1. Because Dehydration

Drinking even just a “couple” glasses of wine most nights will dehydrate you. Dehydration can easily put you in the hospital, and is terrible for all things internal and external. By laying off the booze you can help aid anything from dry skin, chapped lips, and brittle hair and nails, to stiff joints, muscle cramps, and constipation.

2. Because Horngry

That’s right…it’s horny plus hungry. You have a proverbial hard-on for all things starchy, salty, deep-friedy, saucy, sticky, cheesy, and gooey. Booze makes your body crave things high in both sugar and salt. Essentially, you are sabotaging any healthy changes you are trying to make to your diet, because you will lose and choose shit food too often to keep you on track.

3. Because “You Ugly”

In uni you may have been privy to the learnings from a poster on your buddy’s dorm room wall that he bought at the Imaginus poster sale that read “Beer. Helping Ugly People Get Laid Since 1776” (or something to that effect). However while drinking may make other people more attractive to you (and that’s a whole other pile of wrong), the truth is it makes you unattractive, both long and short-term. When you’re drunk you tend to slouch and stick out your belly. You sweat more which makes your hair look greasier. And regular boozing will eventually lead to serious wrinkles, blotchy skin, and just rapidly age you before your time. Before you know it you will be drinking to handle your own ugly, pre-mature cougary looking reflection, and that’s sad.

4. Because “You Dumb”

It’s true…think about it. You are smarter when you don’t drink. And I don’t mean you avoid making stupid impulse decisions or mistakes…this isn’t a miracle. I mean you are actually more intelligent sans the drinky-poo.
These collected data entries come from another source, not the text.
(* ===== verification/VmSpace.v ===== *)
(** * User memory as the page tables of vm.c give it

    [AddrSpace] and [UserCheck] say what the loader and the system calls rely on
    when they touch user memory.  This file shows that vm.c keeps these promises:
    [new_region] for the segments and stacks of a program, and
    [check_mem_validness] in all its modes.  In between stands [page_view], an
    address space as a map from page numbers to the contents of the page and
    whether it still waits for its first write; [core_ok] is the invariant: user
    frames belong to one page each, zero-fill pages share the zero frame and have
    a frame promised. *)

From S2P Require Import Prelude SegTree SimpleQueue ThreadState Mutex Pm Vm FramePoolPm VmProofs AddrSpace Message ControlBlock ThrMgmt Loader SysState Exec Syscalls Idt TrapFrame Exceptions.
From Stdlib Require Import ZArith Lia.
From stdpp Require Import base gmap list tactics numbers.

#[local] Open Scope Z_scope.

Module VmSpace.
Import Vm VmProofs.

(** ** Bytes of a word *)
Definition get_byte (w i : Z) : Z := Z.land (Z.shiftr w (8 * i)) 255.
Definition set_byte (w i v : Z) : Z := Z.lor (Z.ldiff w (Z.shiftl 255 (8 * i))) (Z.shiftl v (8 * i)).
(* ===== verification/UserCond.v ===== *)
(** * Condition variables of the user thread library (src/user/libthread/cond_var.c)

    Any number of threads use one condition variable with one mutex [mp].  Both
    [mp] and the mutex inside the condition variable are what UserMutex.v shows a
    mutex to be: a lock that at most one thread holds.  A waiting thread is in the
    queue through its node; it sleeps in the kernel, whose deschedule reads
    [reject] and blocks the thread in one step, and whose make_runnable only
    concerns a thread that is descheduled (ThrMgmt.v). *)

From S2P Require Import Prelude SimpleQueue UserMutex.
From Stdlib Require Import ZArith Lia.
From stdpp Require Import base gmap list tactics numbers relations.

#[local] Open Scope Z_scope.

Module UserCond.
Import UserMutex (waiter, mk_waiter, ktid, reject).

(** A mutex by its holder. *)
Inductive lock := Free | Held (t : Z) | Destroyed.

(** Where a thread is: [Out], or [Has] with the mutex [mp]; in [cond_wait] ([W]),
    with its node; in [cond_signal] or [cond_broadcast] ([S], [all]), called with
    or without [mp] ([hold]); in [cond_destroy] ([D]). *)
Inductive pc :=
| Out | Has | Dead
| WMalloc | WLock (tmp : Z) | WBody (tmp : Z) | WUnlockMp (tmp : Z) | WUnlock (tmp : Z)
| WLoop (tmp : Z) | WDeschedule (tmp : Z) | WAsleep (tmp : Z) | WFree (tmp : Z) | WRelock
| SLock (all hold : bool) | SCheck (all hold : bool) | SBody (all hold : bool) | SMake (all hold : bool) (tmp_ktid : Z) | SUnlock (hold : bool)
| DLock (again : bool) | DCheck | DBody | DAgain | DUnlock | DMutex.

Record state := mk_state { mp : lock; mutex : lock; active : bool; deque : list Z; nodes : gmap Z waiter; pcs : Z -> pc }.

Definition goto (t : Z) (p : pc) (s : state) : state := mk_state (mp s) (mutex s) (active s) (deque s) (nodes s) (fupd (pcs s) t p).
Definition set_mp x (s : state) := mk_state x (mutex s) (active s) (deque s) (nodes s) (pcs s).
Definition set_mutex x (s : state) := mk_state (mp s) x (active s) (deque s) (nodes s) (pcs s).
Definition set_active x (s : state) := mk_state (mp s) (mutex s) x (deque s) (nodes s) (pcs s).
Definition set_deque x (s : state) := mk_state (mp s) (mutex s) (active s) x (nodes s) (pcs s).
Definition set_nodes x (s : state) := mk_state (mp s) (mutex s) (active s) (deque s) x (pcs s).

(** [mutex_lock] gets a free mutex; one that is destroyed ends in [panic]. *)
Definition lock_mutex (t : Z) (next : pc) (s : state) : option state :=
  match mutex s with Free => Some (goto t next (set_mutex (Held t) s)) | Destroyed => Some (goto t Dead s) | Held _ => None end.
Definition lock_mp (t : Z) (next : pc) (s : state) : option state :=
  match mp s with Free => Some (goto t next (set_mp (Held t) s)) | Destroyed => Some (goto t Dead s) | Held _ => None end.

(** The steps of [cond_wait]; [a] is what malloc answers. *)
Definition cond_wait (a t : Z) (s : state) : option state :=
  match pcs s t with
  | WMalloc => if a =? 0 then Some s else Some (goto t (WLock a) (set_nodes (<[a := mk_waiter t 0]> (nodes s)) s))
  | WLock tmp => lock_mutex t (WBody tmp) s
  | WBody tmp => if negb (active s) then Some (goto t Dead s) else Some (goto t (WUnlockMp tmp) (set_deque (QSpec.enqueue (deque s) tmp) s))
  | WUnlockMp tmp => Some (goto t (WUnlock tmp) (set_mp Free s))
  | WUnlock tmp => Some (goto t (WLoop tmp) (set_mutex Free s))
  | WLoop tmp => w ← nodes s !! tmp; Some (goto t (if negb (reject w =? 0) then WFree tmp else WDeschedule tmp) s)
  | WDeschedule tmp => w ← nodes s !! tmp; Some (goto t (if negb (reject w =? 0) then WLoop tmp else WAsleep tmp) s)
  | WFree tmp => _ ← nodes s !! tmp; Some (goto t WRelock (set_nodes (delete tmp (nodes s)) s))
  | WRelock => lock_mp t Has s
  | _ => None
  end.
(* ===== verification/ThrLib.v ===== *)
(** * The user thread library (src/user/libthread/arraytcb.c, thr_lib.c)

    [arraytcb] keeps the control blocks of the threads by stack slot, with the list
    of free slots; thr_lib.c creates, joins and ends threads.  The functions are
    cut where the calling thread waits: [thr_join] in [cond_wait] and [thr_exit] at
    [vanish].  The mutex of the array is a flag, the condition variable of a thread
    the list of the threads that wait in it (UserMutex.v, UserCond.v), and the table
    of exit statuses is what hashtable.c implements (Hashtable.v; the user's version
    adds a mutex and repeats a failed malloc).  [answers] are the results of the
    coming calls of malloc and calloc. *)

From S2P Require Import Prelude Hashtable ThrStacks.
From Stdlib Require Import ZArith Lia.
From stdpp Require Import base gmap list tactics numbers.

#[local] Open Scope Z_scope.

Module ThrLib.
Import ThrStacks.

Inductive thr_state_t := RUNNING | JOINED.
Record tcb_t := mk_tcb { ktid : Z; tid : Z; tstate : thr_state_t; cond_var : list Z }.
Record arraytcb_s := mk_array { maxsize : Z; cursize : Z; data : gmap Z Z; avail_list : list Z }.

Definition INIT_THR_NUM : Z := 32.
Definition EXIT_HASH_SIZE : Z := 1021.

Section lib.
Context {V : Type} `{UP : UserPages V}.
Context (swexn : Z -> bool -> M V Z) (ufree : Z -> M V unit) (remove_pages : Z -> M V Z).
(** Storing a word, and the system call thread_fork. *)
Context (wr : Z -> Z -> M V unit) (fork_at : Z -> M V Z).

(** [locked]: [mutex_arraytcb]. *)
Record tl := mk_tl {
  array : arraytcb_s; tcbs : gmap Z tcb_t; answers : list Z; locked : bool; thread_count : Z; hash_exit : HTSpec.table; stacks : ThrStacks.lib V }.

Definition with_array x s := mk_tl x (tcbs s) (answers s) (locked s) (thread_count s) (hash_exit s) (stacks s).
Definition with_tcbs x s := mk_tl (array s) x (answers s) (locked s) (thread_count s) (hash_exit s) (stacks s).
Definition with_answers x s := mk_tl (array s) (tcbs s) x (locked s) (thread_count s) (hash_exit s) (stacks s).
Definition with_locked x s := mk_tl (array s) (tcbs s) (answers s) x (thread_count s) (hash_exit s) (stacks s).
Definition with_count x s := mk_tl (array s) (tcbs s) (answers s) (locked s) x (hash_exit s) (stacks s).
Definition with_exit x s := mk_tl (array s) (tcbs s) (answers s) (locked s) (thread_count s) x (stacks s).
Definition with_stacks x s := mk_tl (array s) (tcbs s) (answers s) (locked s) (thread_count s) (hash_exit s) x.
Your memory is clearer, your thoughts are more precise, you have better concentration, and you make fewer careless mistakes. While some of the best ideas were once a drunk drawing on a pizza box (aka Trivial Pursuit), I will bet most of the best ideas came from a sober stroke of genius rather than a drunken shot of vodka.
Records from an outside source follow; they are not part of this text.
(** The record a file has when its loop iteration ends. *)
Definition ingested_record (lib : Library) (file : UploadedFile) : FileStatus :=
  {| extension := extension_of (name file);
     encrypted := detected_encrypted lib file;
     decrypted := negb (detected_encrypted lib file);
     excluded := false; content := None;
     file_bytes := data file; error := None |}.

(** What a password attempt on record [r] makes of the record: the
    decrypted record when the attempt succeeds, nothing when it fails. *)
Definition attempt (lib : Library) (r : FileStatus) (password : string)
  : option FileStatus :=
  if decide (extension r = "pdf") then
    if decrypt_pdf lib (file_bytes r) password
    then Some (set_decrypted true r) else None
  else
    match decrypt_office lib (file_bytes r) password with
    | Some b => Some (set_decrypted true (set_content (Some b) r))
    | None => None
    end.

(** The names of a list in the order of their first occurrence. *)
Fixpoint first_occurrences (l : list string) : list string :=
  match l with
  | [] => []
  | x :: l' => x :: filter (λ y, y ≠ x) (first_occurrences l')
  end.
Essentially I am not recommending that you never enjoy a beautiful glass of red again, but saying that it may be time for you to ease up on the reigns. Or at least try a month being off booze and see what happens. My prediction is you will be pleasantly surprised at how awesome you feel, and what you are capable of.


Please note that a permanent leave of absence from alcohol may be the best choice for you for many serious and complex reasons. Should this be the case, do not be afraid to ask for help.